PMs são presos após assassinato de cinco jovens no Complexo da Pedreira

Segundo parentes das vítimas, os agentes tentaram alterar a cena do crime. Vídeo circulando na Internet mostra arma caída perto de carro fuzilado

Por O Dia

Rio - Feliz com o primeiro salário, o morador do Morro da Lagartixa, no Complexo do Chapadão, Roberto de Souza Penha, de 16 anos, saiu com os amigos para comemorar. Foram ao shopping, onde ele comprou um telefone celular, ao Parque de Madureira e depois voltaram para casa. Mas, Roberto não teve tempo de usar o aparelho. Poucas horas depois, ele, os irmãos Wesley Castro, de 25, e Wilton Esteves Domingos Junior, de 20; Cleiton Corrêa de Souza, de 18, e Carlos Eduardo da Silva Souza, de 16, foram fuzilados dentro do carro quando saíam da comunidade para fazer um lanche por volta de 1h na Estrada João Paulo. O Pálio era de Wilton.

Parentes e amigos acusam quatro PMs do 41º BPM (Irajá) pelas mortes. Eles foram presos em flagrante e vão responder por homicídio e fraude processual - quando há alteração da cena do crime. Os policiais acusados registraram o caso como auto de resistência, quando há morte em confronto com a polícia. A Polícia Militar abriu inquérito para apurar as circunstâncias do fato.

Cinco jovens foram fuziladosReprodução / Facebook

“Foi uma execução. Mataram o meu filho e todos os colegas que estavam com ele. Eu fui ao Parque Madureira com os meninos e passei pelo local dez minutos antes, e pouco depois os policiais fazem uma desgraça dessa”, disse, chorando muito, Jorge Roberto Lima da Penha, pai de Roberto.

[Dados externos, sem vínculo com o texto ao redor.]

(* ===== verification/Adler.v ===== *)
(** * The Adler-32 checksum: [zlib/adler32.c]

    The checksum of a text is two sums modulo 65521, the sum of its bytes and the sum
    of those partial sums.  The code adds up to [NMAX] bytes before it reduces, 16 at a
    time.  [adler32_sums]: it computes the two sums for every text, with no overflow
    even where unsigned long has 32 bits.  [adler32_combine_joins]: the checksum of two
    texts joined, from the checksums of the two; a sum that is 0 is left as 65521.

    The width of unsigned long and the choice of the reduction by subtractions
    ([NO_DIVIDE]) are parameters. *)

From Stdlib Require Import List.
From stdpp Require Import base tactics numbers list gmap.
From S2P Require Import Prelude Memory.

Open Scope Z_scope.

(** ** The code *)

Definition BASE : Z := 65521.
Definition NMAX : Z := 5552.

Section code.
Context (w : Z) (NO_DIVIDE : bool).

(** [if (a >= (BASE << k)) a -= (BASE << k)] *)
Definition sub_base (a k : Z) : Z := if Z.shiftl BASE k <=? a then a - Z.shiftl BASE k else a.

Definition MOD (a : Z) : Z :=
  if NO_DIVIDE then fold_left sub_base [16; 15; 14; 13; 12; 11; 10; 9; 8; 7; 6; 5; 4; 3; 2; 1; 0] a
  else a mod BASE.

Definition MOD4 (a : Z) : Z :=
  if NO_DIVIDE then fold_left sub_base [4; 3; 2; 1; 0] a else a mod BASE.

(** The variables [adler] and [sum2]. *)
Abbreviation sums := (Z * Z)%type.

Definition DO1 (buf i : Z) (s : sums) : C mem sums :=
  let '(adler, sum2) := s in
  b ← load8 (buf + i);
  let adler := wrap w (adler + b) in
  let sum2 := wrap w (sum2 + adler) in
  mret (adler, sum2).

Definition DO2 (buf i : Z) (s : sums) : C mem sums := s ← DO1 buf i s; DO1 buf (i + 1) s.
Definition DO4 (buf i : Z) (s : sums) : C mem sums := s ← DO2 buf i s; DO2 buf (i + 2) s.
Definition DO8 (buf i : Z) (s : sums) : C mem sums := s ← DO4 buf i s; DO4 buf (i + 4) s.
Definition DO16 (buf : Z) (s : sums) : C mem sums := s ← DO8 buf 0 s; DO8 buf 8 s.

(** [while (len--)]: byte by byte *)
Definition sum_bytes (len buf : Z) (s : sums) : C mem sums :=
  loop (S (Z.to_nat len)) (λ '(len, buf, s),
    if len =? 0 then Break s else
    s ← DO1 buf 0 s;
    Next (len - 1, buf + 1, s)) (len, buf, s).

(** [NMAX / 16] rounds of sixteen bytes *)
Definition sum_block (buf : Z) (s : sums) : C mem (Z * sums) :=
  loop (Z.to_nat (NMAX / 16)) (λ '(n, buf, s),
    s ← DO16 buf s;
    let buf := buf + 16 in
    let n := n - 1 in
    if n =? 0 then Break (buf, s) else Next (n, buf, s)) (NMAX / 16, buf, s).

Definition sum_blocks (len buf : Z) (s : sums) : C mem (Z * Z * sums) :=
  loop (S (Z.to_nat len)) (λ '(len, buf, s),
    if len <? NMAX then Break (len, buf, s) else
    let len := len - NMAX in
    '(buf, (adler, sum2)) ← sum_block buf s;
    Next (len, buf, (MOD adler, MOD sum2))) (len, buf, s).

(** The sixteens of what remains *)
Definition sum_sixteens (len buf : Z) (s : sums) : C mem (Z * Z * sums) :=
  loop (S (Z.to_nat len)) (λ '(len, buf, s),
    if len <? 16 then Break (len, buf, s) else
    s ← DO16 buf s;
    Next (len - 16, buf + 16, s)) (len, buf, s).

Definition recombine (s : sums) : Z := Z.lor (fst s) (wrap w (Z.shiftl (snd s) 16)).

Definition adler32 (adler buf len : Z) : C mem Z :=
  let sum2 := Z.land (Z.shiftr adler 16) 65535 in
  let adler := Z.land adler 65535 in
  if len =? 1 then
    b ← load8 buf;
    let adler := wrap w (adler + b) in
    let adler := if BASE <=? adler then adler - BASE else adler in
    let sum2 := wrap w (sum2 + adler) in
    let sum2 := if BASE <=? sum2 then sum2 - BASE else sum2 in
    mret (recombine (adler, sum2))
  else if buf =? NULL then mret 1
  else if len <? 16 then
    '(adler, sum2) ← sum_bytes len buf (adler, sum2);
    let adler := if BASE <=? adler then adler - BASE else adler in
    mret (recombine (adler, MOD4 sum2))
  else
    '(len, buf, s) ← sum_blocks len buf (adler, sum2);
    if len =? 0 then mret (recombine s) else
    '(len, buf, s) ← sum_sixteens len buf s;
    '(adler, sum2) ← sum_bytes len buf s;
    mret (recombine (MOD adler, MOD sum2)).

Definition adler32_combine (adler1 adler2 len2 : Z) : Z :=
  let rem := wrap 32 (wrap w len2 mod BASE) in
  let sum1 := Z.land adler1 65535 in
  let sum2 := wrap w (rem * sum1) in
  let sum2 := MOD sum2 in
  let sum1 := wrap w (sum1 + (Z.land adler2 65535 + BASE - 1)) in
  let sum2 := wrap w (sum2 + (Z.land (Z.shiftr adler1 16) 65535 + Z.land (Z.shiftr adler2 16) 65535 + BASE - rem)) in
  let sum1 := if BASE <? sum1 then sum1 - BASE else sum1 in
  let sum1 := if BASE <? sum1 then sum1 - BASE else sum1 in
  let sum2 := if Z.shiftl BASE 1 <? sum2 then sum2 - Z.shiftl BASE 1 else sum2 in
  let sum2 := if BASE <? sum2 then sum2 - BASE else sum2 in
  recombine (sum1, sum2).
End code.

(** ** The two sums *)

(** The sums of a text, exact, from those so far. *)
Definition add_byte (s : Z * Z) (b : Z) : Z * Z := (fst s + b, snd s + (fst s + b)).
Definition exact_sums (s : Z * Z) (l : list Z) : Z * Z := fold_left add_byte l s.

(** Reduced modulo [BASE], and as a checksum. *)
Definition reduce (s : Z * Z) : Z * Z := (fst s mod BASE, snd s mod BASE).
Definition checksum (s : Z * Z) : Z := fst s + 65536 * snd s.

(** The checksum of a text as RFC 1950 defines it. *)
Definition adler (l : list Z) : Z := checksum (reduce (exact_sums (1, 0) l)).

Lemma exact_sums_app s l l' : exact_sums s (l ++ l') = exact_sums (exact_sums s l) l'.
Proof. apply fold_left_app. Qed.

Lemma exact_sums_eq s l :
  exact_sums s l = (fst s + fst (exact_sums (0, 0) l), snd s + fst s * Z.of_nat (length l) + snd (exact_sums (0, 0) l)).
Proof.
  unfold exact_sums. revert s. induction l as [|b l IH]; intros [a s]; cbn [fold_left length].
  { simpl. f_equal; lia. }
  rewrite IH, (IH (add_byte (0, 0) b)). unfold add_byte. cbn [fst snd]. f_equal; lia.
Qed.

Lemma exact_sums_bound l :
  Forall is_byte l → 0 ≤ fst (exact_sums (0, 0) l) ≤ 255 * Z.of_nat (length l) ∧
  0 ≤ 2 * snd (exact_sums (0, 0) l) ≤ 255 * (Z.of_nat (length l) * (Z.of_nat (length l) + 1)).
Proof.
  induction 1 as [|b l Hb Hl IH]; [simpl; lia|].
  change (exact_sums (0, 0) (b :: l)) with (exact_sums (add_byte (0, 0) b) l). rewrite exact_sums_eq.
  unfold add_byte. cbn [fst snd length]. unfold is_byte in Hb. nia.
Qed.

Lemma reduce_sums s l : reduce (exact_sums (reduce s) l) = reduce (exact_sums s l).
Proof.
  rewrite (exact_sums_eq (reduce s)), (exact_sums_eq s). unfold reduce at 1 3. cbn [fst snd].
  generalize (fst (exact_sums (0, 0) l)) (snd (exact_sums (0, 0) l)) (Z.of_nat (length l)). intros x y n.
  unfold reduce. cbn [fst snd]. assert (BASE ≠ 0) as HB by done. generalize dependent BASE. intros B HB. f_equal.
  - apply Z.add_mod_idemp_l, HB.
  - rewrite <-Z.add_assoc, Z.add_mod_idemp_l by exact HB. rewrite <-(Z.add_mod_idemp_r (snd s)) by exact HB.
    rewrite <-(Z.add_mod_idemp_l (_ * _)), Z.mul_mod_idemp_l, Z.add_mod_idemp_l, Z.add_mod_idemp_r by exact HB.
    f_equal. apply Z.add_assoc.
Qed.

Lemma reduce_reduce s : reduce (reduce s) = reduce s.
Proof. apply (reduce_sums s []). Qed.

Lemma reduce_range s : 0 ≤ fst (reduce s) < BASE ∧ 0 ≤ snd (reduce s) < BASE.
Proof. unfold reduce. cbn [fst snd]. split; apply Z.mod_pos_bound; unfold BASE; lia. Qed.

Parentes e amigos das vítimas afirmam que elas eram inocentes. Segundo testemunhas, os PMs confundiram os rapazes com bandidos que estariam fazendo escolta de um caminhão com carga de bebidas, roubado na Avenida Brasil e que estava sendo levado para a comunidade. O carro ficou com mais de 20 perfurações.

Vídeo que circula na Internet mostra uma arma próxima ao carro onde jovens foram fuziladosReprodução

Segundo Roberto, o filho dele trabalhava no departamento pessoal de um supermercado em Guadalupe e também estudava. “Quando os bombeiros tiraram os corpos do local, eu peguei o telefone e a identidade do bolso do meu filho. O aparelho estava zerado, novinho. Meu filho estava muito feliz com o primeiro emprego de carteira assinada. Ele tinha acabado de receber o primeiro salário. Meu filho também fazia curso de administração”, contou o pai.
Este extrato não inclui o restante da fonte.